→ **TASK STATEMENT**
Look below and pull out each line with the word "todo".

→ **PROVIDED DATA**
Lemma directory_made_by_resizer_only_witness :
  (exists w',
     resize_icon no_faults "photo.png" "out" world_photo = (Ok tt, w') /\
     "out"%string ∈ dirs w' /\
     forall s, s ∈ sizes ->
       parent_exists (dirs w') (icon_path "out" s) = true /\
       (resize_fault no_faults photo (s, s) = None ->
        save_fault no_faults (ImResize photo (s, s) "LANCZOS" None) (icon_path "out" s) = None ->
        files w' !! icon_path "out" s
        = Some (ImageFile (ImResize photo (s, s) "LANCZOS" None)))) /\
  create_ios_icon_set no_faults "out" world_bare
  = (Raise (Exception "FileNotFoundError" (icon_path "out" 1024)),
     set_heap (heap world_bare ++ objects 1024) world_bare).
Proof.
  split.
  - refine (proj1 directory_made_by_resizer_only no_faults world_photo "photo.png" "out"
      photo _ _ _).
    + vm_compute. reflexivity.
    + reflexivity.
    + split_and!; [discriminate | vm_compute; reflexivity | reflexivity].
  - refine (proj2 (proj2 directory_made_by_resizer_only) no_faults world_bare "out" _).
    vm_compute. reflexivity.
Defined.

(** C7, as the claim words it, fails for the renderer: on a disk where
    nothing fails from outside and the directory ["out"] is absent,
    [create_ios_icon_set("out")] does not make it; the write of
    [out/icon_1024.png] fails and no file exists afterwards. *)
Lemma renderer_does_not_make_directory :
  fst (create_ios_icon_set no_faults "out" world_bare)
  = Raise (Exception "FileNotFoundError" "out/icon_1024.png") /\
  ("out" ∉ dirs (snd (create_ios_icon_set no_faults "out" world_bare))) /\
  files (snd (create_ios_icon_set no_faults "out" world_bare)) = ∅.
Proof.
  rewrite create_ios_icon_set_no_dir by (by vm_compute).
  cbn [fst snd set_heap dirs files world_bare]. split_and!; [done| |done].
  set_solver.
Qed.

(** * Further properties of the two scripts *)

(** ** One resize-and-save *)

(** The two statements [base.resize((s, s), LANCZOS)] and [.save(path)],
    followed by [k]: they go as [attempt] says. *)
Lemma scale_turn {A} E base b bp s (k : M A) W :
  heap W !! base = Some b ->
  (scaled_icon ← Image_resize E base (s, s) "LANCZOS";
   Image_save E scaled_icon (icon_path bp s);; k) W
  = match attempt E (dirs W) b bp s with
    | Ok v => k (mkWorld (heap W ++ [v]) (<[icon_path bp s := ImageFile v]> (files W))
                   (dirs W) (stdout W))
    | Raise e => (Raise e, mkWorld (heap W ++ attempt_objects E b s) (files W)
                             (dirs W) (stdout W))
    end.
Proof.
  intros Hb. destruct W as [h fs ds out]. cbn [heap files dirs stdout] in *.
  unfold attempt, attempt_objects.
  unfold mbind at 1. unfold M_bind at 1.
  rewrite (Image_resize_run E base b) by done.
  destruct (resize_fault E b (s, s)) as [e|] eqn:Hrf.
  { by rewrite app_nil_r. }
  cbn [fst snd]. rewrite orb_diag. destruct (s <=? 0) eqn:Hs.
  { by rewrite app_nil_r. }
  unfold mbind at 1. unfold M_bind at 1.
  erewrite Image_save_run by (rewrite lookup_app_r by lia; by rewrite Nat.sub_diag).
  unfold write_image. cbn [dirs].
  destruct (parent_exists ds (icon_path bp s)); [|done].
  destruct (save_fault E _ (icon_path bp s)); done.
Qed.

(** The loop of [create_ios_icon_set], one size at a time. *)
Lemma create_ios_icon_set_loop_cons E bp base b s todo paths W :
  heap W !! base = Some b ->
  create_ios_icon_set_loop E bp base (s :: todo) paths W
  = if bool_decide (s ≠ 1024) then
      match attempt E (dirs W) b bp s with
      | Ok v =>
          create_ios_icon_set_loop E bp base todo (dict_set paths s (icon_path bp s))
            (mkWorld (heap W ++ [v]) (<[icon_path bp s := ImageFile v]> (files W))
               (dirs W) (stdout W))
      | Raise e => (Raise e, mkWorld (heap W ++ attempt_objects E b s) (files W)
                               (dirs W) (stdout W))
      end
    else create_ios_icon_set_loop E bp base todo paths W.
Proof.
  intros Hb. cbn [create_ios_icon_set_loop]. case_bool_decide; [|done].
  by apply (scale_turn E base b bp s).
Qed.

Lemma attempt_ok_iff E ds b bp s :
  is_ok (attempt E ds b bp s) = true <->
  resize_fault E b (s, s) = None /\ 0 < s /\
  parent_exists ds (icon_path bp s) = true /\
  save_fault E (ImResize b (s, s) "LANCZOS" None) (icon_path bp s) = None.
Proof.
  unfold attempt. destruct (resize_fault E b (s, s)); [by split; [|intros (?&?)]|].
  destruct (Z.leb_spec s 0); [split; [done | intros (_ & ? & _); lia]|].
  destruct (parent_exists ds (icon_path bp s)); [|split; [done | by intros (_ & _ & ? & _)]].
  destruct (save_fault E _ _); [split; [done | by intros (_ & _ & _ & ?)]|].
  done.
Qed.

→ **SOLUTION FOR THIS PROBLEM**
Lemma create_ios_icon_set_loop_cons E bp base b s todo paths W :
  create_ios_icon_set_loop E bp base (s :: todo) paths W
          create_ios_icon_set_loop E bp base todo (dict_set paths s (icon_path bp s))
    else create_ios_icon_set_loop E bp base todo paths W.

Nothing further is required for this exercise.